| Task details |
Nothing outside the range is wanted. Repeat exactly the lines below from the one with "YamlWriter.v" through the one with "BufferInts.v".

(Data to use begins)

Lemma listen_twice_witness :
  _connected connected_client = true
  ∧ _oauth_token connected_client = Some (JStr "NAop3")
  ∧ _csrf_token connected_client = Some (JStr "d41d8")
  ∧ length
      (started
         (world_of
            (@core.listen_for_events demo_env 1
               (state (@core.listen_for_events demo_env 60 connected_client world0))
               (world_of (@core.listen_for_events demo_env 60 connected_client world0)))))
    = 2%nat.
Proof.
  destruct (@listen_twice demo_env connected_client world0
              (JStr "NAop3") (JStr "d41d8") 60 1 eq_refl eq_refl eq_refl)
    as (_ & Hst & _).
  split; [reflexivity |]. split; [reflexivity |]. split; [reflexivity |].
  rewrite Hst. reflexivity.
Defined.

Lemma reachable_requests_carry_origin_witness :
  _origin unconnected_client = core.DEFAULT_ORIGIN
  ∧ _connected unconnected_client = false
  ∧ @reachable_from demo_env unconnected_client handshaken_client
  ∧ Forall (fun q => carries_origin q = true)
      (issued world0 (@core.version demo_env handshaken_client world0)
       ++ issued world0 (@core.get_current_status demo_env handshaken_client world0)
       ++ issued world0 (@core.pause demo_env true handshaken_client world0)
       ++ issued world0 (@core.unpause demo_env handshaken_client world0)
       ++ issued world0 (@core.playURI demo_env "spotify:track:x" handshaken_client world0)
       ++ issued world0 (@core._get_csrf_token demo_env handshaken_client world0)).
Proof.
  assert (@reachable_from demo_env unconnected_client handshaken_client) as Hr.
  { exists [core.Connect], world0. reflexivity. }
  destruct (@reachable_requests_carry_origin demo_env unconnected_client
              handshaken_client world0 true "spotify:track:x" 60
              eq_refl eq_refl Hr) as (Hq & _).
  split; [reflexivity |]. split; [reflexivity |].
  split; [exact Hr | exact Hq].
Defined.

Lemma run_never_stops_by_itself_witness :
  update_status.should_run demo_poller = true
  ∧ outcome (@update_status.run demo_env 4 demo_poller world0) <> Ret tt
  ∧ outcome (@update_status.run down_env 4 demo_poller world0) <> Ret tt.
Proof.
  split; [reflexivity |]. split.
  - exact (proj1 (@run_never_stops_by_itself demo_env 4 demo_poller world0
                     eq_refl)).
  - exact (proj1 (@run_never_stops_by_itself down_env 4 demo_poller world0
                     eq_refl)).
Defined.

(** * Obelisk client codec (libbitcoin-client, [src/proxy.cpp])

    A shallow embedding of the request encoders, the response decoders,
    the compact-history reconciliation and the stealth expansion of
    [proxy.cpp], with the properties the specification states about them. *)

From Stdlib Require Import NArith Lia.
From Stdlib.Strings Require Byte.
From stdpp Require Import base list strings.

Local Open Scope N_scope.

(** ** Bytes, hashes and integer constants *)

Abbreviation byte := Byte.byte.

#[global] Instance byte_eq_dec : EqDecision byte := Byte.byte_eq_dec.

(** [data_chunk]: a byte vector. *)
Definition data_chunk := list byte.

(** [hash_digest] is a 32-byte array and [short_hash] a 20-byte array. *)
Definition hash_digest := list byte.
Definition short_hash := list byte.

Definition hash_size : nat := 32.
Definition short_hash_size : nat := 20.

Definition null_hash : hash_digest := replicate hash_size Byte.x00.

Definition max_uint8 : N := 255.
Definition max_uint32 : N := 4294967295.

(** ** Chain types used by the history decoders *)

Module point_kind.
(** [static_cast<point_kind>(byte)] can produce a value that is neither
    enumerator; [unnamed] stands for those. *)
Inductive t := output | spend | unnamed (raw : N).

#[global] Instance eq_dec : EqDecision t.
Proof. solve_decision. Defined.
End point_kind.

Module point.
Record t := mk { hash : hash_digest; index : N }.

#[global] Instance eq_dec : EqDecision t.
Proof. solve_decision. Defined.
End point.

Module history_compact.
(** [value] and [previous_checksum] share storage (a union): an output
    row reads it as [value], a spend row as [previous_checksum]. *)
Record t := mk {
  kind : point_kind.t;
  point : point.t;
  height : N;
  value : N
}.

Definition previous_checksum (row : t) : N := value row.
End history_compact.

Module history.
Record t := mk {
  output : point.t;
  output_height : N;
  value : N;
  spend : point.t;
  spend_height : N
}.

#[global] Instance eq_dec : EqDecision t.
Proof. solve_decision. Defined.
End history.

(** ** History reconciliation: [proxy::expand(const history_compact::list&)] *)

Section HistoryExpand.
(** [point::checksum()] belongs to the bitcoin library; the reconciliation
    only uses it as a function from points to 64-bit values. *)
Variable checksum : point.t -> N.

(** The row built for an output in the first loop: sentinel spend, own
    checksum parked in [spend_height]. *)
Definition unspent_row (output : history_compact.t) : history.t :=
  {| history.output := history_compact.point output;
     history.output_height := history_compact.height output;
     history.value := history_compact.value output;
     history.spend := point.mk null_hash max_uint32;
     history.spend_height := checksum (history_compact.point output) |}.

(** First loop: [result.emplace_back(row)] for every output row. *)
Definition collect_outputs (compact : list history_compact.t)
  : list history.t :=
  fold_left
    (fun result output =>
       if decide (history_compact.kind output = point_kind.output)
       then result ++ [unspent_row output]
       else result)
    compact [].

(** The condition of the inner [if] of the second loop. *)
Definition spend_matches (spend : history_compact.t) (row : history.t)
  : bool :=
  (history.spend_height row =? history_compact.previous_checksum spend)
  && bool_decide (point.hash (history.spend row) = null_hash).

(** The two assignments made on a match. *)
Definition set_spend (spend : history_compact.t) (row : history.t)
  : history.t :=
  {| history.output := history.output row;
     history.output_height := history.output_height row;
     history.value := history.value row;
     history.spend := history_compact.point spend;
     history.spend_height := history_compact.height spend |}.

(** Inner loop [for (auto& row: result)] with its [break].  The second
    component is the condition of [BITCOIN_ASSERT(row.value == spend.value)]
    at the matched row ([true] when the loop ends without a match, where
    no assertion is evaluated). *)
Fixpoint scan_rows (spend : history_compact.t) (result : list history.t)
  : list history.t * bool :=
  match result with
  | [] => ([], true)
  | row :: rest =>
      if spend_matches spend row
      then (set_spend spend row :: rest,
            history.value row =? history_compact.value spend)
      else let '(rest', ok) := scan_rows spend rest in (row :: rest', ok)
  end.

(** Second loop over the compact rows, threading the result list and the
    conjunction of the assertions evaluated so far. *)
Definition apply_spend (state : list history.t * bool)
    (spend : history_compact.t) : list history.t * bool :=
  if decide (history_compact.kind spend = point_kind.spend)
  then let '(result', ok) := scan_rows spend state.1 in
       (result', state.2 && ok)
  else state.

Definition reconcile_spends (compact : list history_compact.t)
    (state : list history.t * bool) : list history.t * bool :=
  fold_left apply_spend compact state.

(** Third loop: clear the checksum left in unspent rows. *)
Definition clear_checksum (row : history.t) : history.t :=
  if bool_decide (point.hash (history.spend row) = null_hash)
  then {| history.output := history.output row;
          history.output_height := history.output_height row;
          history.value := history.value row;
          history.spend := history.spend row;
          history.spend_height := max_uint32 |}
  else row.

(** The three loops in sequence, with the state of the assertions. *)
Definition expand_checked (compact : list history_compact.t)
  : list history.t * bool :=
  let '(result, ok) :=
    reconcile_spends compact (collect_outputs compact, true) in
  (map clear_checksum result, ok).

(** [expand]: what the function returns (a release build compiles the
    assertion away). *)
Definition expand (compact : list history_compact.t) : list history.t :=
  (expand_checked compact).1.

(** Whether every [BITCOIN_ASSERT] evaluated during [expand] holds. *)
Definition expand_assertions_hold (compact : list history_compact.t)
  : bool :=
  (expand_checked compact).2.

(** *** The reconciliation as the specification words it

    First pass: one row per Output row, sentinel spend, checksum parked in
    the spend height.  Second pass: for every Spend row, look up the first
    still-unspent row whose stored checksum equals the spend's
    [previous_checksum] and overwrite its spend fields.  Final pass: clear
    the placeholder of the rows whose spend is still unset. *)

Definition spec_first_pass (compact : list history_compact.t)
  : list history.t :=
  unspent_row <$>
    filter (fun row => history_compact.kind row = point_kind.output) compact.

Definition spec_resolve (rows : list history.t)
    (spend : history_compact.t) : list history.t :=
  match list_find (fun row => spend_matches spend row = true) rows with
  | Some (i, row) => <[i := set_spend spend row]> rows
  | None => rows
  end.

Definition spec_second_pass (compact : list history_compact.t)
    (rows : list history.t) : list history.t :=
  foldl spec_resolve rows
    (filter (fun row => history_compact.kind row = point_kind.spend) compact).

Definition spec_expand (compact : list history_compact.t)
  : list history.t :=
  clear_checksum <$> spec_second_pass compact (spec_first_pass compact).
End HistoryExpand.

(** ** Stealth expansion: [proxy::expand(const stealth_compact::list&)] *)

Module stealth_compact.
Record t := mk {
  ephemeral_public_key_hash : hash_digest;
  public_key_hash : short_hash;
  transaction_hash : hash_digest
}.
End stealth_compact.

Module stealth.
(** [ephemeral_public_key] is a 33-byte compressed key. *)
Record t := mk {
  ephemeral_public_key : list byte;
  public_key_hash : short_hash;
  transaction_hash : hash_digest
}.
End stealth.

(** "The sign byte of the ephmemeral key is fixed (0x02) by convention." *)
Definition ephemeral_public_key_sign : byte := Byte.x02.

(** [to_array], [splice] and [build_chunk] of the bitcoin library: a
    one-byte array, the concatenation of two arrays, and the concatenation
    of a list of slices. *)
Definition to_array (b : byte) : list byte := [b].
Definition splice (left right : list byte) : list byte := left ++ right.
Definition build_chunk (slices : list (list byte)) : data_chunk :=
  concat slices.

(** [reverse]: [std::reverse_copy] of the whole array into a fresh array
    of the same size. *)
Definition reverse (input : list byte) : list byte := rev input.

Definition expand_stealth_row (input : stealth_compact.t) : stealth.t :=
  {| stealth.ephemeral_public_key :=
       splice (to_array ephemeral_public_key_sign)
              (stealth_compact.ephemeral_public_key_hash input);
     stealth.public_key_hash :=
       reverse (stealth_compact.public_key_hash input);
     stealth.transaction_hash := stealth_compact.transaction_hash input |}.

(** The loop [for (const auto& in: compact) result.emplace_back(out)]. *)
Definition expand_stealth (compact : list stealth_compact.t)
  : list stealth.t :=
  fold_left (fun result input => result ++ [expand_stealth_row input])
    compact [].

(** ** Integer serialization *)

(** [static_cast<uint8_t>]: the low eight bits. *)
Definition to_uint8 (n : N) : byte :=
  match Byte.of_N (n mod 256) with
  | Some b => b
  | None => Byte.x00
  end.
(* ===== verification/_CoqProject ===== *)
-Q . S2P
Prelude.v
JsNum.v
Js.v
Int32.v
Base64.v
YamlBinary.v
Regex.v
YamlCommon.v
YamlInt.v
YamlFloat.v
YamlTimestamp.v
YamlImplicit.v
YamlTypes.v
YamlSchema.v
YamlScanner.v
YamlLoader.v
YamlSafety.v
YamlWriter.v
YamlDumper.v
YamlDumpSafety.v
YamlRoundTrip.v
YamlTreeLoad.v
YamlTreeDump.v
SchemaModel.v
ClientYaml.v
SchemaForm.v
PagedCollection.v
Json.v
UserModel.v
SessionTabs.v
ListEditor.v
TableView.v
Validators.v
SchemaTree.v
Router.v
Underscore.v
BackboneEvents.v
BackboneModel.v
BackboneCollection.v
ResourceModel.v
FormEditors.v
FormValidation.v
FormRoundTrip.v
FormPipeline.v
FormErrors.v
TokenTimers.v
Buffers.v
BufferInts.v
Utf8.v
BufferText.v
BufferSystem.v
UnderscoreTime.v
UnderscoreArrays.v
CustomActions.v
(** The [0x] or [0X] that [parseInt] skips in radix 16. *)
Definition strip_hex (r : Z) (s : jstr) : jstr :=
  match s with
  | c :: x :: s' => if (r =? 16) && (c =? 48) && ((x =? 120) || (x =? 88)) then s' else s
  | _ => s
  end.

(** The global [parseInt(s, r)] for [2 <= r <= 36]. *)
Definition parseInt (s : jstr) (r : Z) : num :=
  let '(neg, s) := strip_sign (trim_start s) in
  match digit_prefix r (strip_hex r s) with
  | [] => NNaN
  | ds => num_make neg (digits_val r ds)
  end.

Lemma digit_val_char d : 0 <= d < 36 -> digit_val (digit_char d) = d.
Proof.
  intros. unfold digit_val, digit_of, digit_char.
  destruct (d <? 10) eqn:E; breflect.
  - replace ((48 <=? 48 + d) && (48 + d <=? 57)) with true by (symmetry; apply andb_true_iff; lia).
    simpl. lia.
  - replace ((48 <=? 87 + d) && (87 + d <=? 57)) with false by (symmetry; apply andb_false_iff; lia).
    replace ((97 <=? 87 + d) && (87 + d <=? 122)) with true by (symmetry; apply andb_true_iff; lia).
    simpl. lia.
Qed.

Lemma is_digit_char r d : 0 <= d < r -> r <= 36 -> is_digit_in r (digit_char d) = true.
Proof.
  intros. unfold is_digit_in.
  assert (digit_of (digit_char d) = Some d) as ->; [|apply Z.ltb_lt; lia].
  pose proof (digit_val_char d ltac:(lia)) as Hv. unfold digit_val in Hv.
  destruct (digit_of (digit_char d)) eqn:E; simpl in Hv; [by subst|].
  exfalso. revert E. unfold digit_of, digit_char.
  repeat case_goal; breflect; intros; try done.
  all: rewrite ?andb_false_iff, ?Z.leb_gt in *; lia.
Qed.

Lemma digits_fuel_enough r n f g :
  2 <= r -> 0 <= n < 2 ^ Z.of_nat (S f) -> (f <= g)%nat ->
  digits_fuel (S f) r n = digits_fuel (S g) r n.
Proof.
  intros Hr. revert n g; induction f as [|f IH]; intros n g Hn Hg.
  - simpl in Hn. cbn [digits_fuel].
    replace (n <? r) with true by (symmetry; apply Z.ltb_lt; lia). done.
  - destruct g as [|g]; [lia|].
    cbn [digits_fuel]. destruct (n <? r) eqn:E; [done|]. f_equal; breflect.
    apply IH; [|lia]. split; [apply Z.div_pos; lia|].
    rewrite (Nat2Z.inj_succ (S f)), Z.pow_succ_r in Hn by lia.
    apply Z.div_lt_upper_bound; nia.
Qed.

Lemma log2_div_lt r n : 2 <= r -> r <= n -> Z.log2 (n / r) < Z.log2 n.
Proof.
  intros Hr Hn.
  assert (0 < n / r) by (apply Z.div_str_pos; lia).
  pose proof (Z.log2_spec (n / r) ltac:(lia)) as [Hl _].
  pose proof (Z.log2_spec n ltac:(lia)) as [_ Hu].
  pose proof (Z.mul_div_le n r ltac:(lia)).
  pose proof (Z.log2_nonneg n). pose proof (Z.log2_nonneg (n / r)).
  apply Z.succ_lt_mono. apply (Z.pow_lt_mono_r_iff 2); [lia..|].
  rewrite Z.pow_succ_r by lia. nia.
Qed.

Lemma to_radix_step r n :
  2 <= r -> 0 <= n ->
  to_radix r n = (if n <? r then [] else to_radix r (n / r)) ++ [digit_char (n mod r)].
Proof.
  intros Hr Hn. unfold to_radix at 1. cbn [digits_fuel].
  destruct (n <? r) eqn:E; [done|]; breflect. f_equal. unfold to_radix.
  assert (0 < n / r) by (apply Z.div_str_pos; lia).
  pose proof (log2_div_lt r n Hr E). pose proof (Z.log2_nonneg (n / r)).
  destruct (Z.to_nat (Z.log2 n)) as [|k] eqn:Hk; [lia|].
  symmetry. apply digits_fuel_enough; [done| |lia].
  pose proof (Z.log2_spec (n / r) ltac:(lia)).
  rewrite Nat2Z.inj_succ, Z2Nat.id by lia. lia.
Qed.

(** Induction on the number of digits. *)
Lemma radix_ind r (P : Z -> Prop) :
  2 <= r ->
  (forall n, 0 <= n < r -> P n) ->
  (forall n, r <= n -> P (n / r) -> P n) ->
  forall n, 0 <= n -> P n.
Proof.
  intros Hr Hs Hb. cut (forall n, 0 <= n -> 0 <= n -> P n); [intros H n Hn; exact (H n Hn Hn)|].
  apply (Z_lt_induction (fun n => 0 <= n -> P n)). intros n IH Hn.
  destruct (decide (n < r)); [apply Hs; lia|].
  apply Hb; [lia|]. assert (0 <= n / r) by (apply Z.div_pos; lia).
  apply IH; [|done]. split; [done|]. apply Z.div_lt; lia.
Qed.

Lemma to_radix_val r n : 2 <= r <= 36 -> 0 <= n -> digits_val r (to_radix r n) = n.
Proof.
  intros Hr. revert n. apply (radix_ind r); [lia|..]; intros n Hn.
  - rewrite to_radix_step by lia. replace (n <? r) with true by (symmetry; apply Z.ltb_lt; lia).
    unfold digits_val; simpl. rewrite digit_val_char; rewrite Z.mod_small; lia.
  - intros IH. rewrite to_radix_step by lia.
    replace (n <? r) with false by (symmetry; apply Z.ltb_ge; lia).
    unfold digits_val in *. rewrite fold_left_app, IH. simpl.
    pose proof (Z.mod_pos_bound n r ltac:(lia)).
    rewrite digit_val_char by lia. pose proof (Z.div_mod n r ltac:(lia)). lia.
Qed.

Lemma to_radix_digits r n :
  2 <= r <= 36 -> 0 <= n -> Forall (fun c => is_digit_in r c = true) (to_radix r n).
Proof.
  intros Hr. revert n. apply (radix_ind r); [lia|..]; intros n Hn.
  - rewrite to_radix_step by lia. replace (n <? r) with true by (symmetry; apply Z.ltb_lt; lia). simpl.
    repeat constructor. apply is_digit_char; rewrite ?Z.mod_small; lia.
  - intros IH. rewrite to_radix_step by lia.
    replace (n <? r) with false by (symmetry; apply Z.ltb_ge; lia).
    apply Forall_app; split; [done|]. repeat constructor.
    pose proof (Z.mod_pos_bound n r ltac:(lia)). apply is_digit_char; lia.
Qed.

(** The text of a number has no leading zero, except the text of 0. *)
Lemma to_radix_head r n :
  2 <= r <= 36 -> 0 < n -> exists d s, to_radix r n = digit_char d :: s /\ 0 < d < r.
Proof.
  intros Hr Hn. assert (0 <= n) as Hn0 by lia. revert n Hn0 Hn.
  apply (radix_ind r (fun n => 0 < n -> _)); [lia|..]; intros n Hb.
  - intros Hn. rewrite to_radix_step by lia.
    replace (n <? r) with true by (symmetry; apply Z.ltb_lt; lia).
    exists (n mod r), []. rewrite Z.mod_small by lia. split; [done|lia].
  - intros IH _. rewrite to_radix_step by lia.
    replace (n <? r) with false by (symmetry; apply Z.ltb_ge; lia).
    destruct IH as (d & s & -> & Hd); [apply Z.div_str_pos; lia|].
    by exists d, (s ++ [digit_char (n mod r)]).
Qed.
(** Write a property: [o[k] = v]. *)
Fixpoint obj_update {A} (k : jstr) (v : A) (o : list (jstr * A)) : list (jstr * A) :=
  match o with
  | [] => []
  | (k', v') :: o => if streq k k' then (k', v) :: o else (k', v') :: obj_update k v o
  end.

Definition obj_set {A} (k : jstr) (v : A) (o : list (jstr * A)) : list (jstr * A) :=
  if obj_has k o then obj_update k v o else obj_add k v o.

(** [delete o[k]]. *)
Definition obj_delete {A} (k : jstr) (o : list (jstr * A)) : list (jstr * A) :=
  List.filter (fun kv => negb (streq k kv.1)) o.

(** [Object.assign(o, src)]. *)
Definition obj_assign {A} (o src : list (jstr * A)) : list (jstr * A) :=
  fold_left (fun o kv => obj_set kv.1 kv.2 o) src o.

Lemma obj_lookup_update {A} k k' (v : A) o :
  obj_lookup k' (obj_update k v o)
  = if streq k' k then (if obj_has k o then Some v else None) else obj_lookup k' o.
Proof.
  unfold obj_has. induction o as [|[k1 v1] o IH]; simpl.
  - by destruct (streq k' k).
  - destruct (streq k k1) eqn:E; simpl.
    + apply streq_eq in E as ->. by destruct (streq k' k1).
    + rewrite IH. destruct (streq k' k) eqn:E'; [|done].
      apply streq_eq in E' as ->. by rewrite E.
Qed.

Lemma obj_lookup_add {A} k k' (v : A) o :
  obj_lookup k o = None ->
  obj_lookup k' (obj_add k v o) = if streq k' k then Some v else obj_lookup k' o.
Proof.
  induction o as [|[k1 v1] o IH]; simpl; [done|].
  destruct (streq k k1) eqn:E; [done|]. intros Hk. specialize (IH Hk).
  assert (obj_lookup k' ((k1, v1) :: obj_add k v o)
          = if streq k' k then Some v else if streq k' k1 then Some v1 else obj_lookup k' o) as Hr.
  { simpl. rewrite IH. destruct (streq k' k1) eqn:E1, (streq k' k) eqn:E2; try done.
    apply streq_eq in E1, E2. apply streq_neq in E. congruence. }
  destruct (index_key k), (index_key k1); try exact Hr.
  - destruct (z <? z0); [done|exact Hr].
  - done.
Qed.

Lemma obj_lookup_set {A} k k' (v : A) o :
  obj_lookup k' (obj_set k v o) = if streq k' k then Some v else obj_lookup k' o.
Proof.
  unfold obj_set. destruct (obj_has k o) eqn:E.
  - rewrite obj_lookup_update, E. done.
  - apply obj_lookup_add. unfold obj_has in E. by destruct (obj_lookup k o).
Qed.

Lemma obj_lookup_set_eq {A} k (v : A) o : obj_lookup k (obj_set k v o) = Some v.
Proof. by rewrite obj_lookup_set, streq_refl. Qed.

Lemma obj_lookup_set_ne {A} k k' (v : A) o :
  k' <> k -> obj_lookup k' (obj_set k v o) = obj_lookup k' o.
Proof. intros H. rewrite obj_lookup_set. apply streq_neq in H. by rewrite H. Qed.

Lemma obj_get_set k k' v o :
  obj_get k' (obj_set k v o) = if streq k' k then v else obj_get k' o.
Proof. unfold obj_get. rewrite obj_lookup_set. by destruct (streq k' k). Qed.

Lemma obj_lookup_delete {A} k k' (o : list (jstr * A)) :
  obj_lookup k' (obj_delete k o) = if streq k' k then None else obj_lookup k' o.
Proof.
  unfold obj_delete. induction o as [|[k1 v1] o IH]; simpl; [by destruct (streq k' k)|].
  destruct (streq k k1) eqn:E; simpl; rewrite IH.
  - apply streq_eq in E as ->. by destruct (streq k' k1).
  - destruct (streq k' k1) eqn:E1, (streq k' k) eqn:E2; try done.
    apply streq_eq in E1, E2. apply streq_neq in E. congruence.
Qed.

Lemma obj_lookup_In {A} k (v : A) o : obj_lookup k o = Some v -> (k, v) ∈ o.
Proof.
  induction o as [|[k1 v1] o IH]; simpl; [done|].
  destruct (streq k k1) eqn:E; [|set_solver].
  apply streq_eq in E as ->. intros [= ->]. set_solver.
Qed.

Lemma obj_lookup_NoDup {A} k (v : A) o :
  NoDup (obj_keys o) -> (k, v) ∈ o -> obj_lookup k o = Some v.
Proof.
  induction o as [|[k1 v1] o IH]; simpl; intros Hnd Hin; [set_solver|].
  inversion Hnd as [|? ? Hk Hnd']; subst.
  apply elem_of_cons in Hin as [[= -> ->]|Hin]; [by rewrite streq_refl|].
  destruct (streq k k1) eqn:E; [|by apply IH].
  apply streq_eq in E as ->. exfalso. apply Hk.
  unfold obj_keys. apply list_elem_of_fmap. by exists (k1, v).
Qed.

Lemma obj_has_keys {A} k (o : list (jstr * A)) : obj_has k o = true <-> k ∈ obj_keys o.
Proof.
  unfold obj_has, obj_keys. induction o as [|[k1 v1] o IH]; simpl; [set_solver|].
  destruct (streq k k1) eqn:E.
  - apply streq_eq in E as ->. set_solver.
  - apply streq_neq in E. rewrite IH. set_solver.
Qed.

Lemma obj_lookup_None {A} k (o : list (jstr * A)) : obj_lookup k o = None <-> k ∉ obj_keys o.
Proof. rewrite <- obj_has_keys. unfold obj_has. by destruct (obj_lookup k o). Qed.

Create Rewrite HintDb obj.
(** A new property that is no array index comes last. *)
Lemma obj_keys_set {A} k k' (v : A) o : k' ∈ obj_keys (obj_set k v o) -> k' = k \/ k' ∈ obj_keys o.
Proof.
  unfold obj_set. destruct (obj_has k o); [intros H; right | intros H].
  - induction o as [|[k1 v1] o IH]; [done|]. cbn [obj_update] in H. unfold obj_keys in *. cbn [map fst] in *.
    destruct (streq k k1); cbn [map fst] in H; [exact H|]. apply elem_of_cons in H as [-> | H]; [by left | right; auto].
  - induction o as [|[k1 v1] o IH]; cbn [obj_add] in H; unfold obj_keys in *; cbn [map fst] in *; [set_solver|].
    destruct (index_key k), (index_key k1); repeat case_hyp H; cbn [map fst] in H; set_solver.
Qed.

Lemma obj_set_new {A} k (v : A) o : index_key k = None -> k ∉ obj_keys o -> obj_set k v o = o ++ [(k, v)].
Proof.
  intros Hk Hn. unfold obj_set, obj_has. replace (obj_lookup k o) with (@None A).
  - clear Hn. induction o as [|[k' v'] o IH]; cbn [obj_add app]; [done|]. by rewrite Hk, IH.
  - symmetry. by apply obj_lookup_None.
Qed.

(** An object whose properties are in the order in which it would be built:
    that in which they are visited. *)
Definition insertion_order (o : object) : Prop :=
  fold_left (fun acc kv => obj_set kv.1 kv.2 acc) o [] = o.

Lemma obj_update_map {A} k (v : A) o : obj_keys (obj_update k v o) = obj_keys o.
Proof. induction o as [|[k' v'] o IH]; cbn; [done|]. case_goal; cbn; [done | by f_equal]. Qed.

(Data to use ends)

| Output for this exercise |
YamlWriter.v
YamlDumper.v
YamlDumpSafety.v
YamlRoundTrip.v
YamlTreeLoad.v
YamlTreeDump.v
SchemaModel.v
ClientYaml.v
SchemaForm.v
PagedCollection.v
Json.v
UserModel.v
SessionTabs.v
ListEditor.v
TableView.v
Validators.v
SchemaTree.v
Router.v
Underscore.v
BackboneEvents.v
BackboneModel.v
BackboneCollection.v
ResourceModel.v
FormEditors.v
FormValidation.v
FormRoundTrip.v
FormPipeline.v
FormErrors.v
TokenTimers.v
Buffers.v
BufferInts.v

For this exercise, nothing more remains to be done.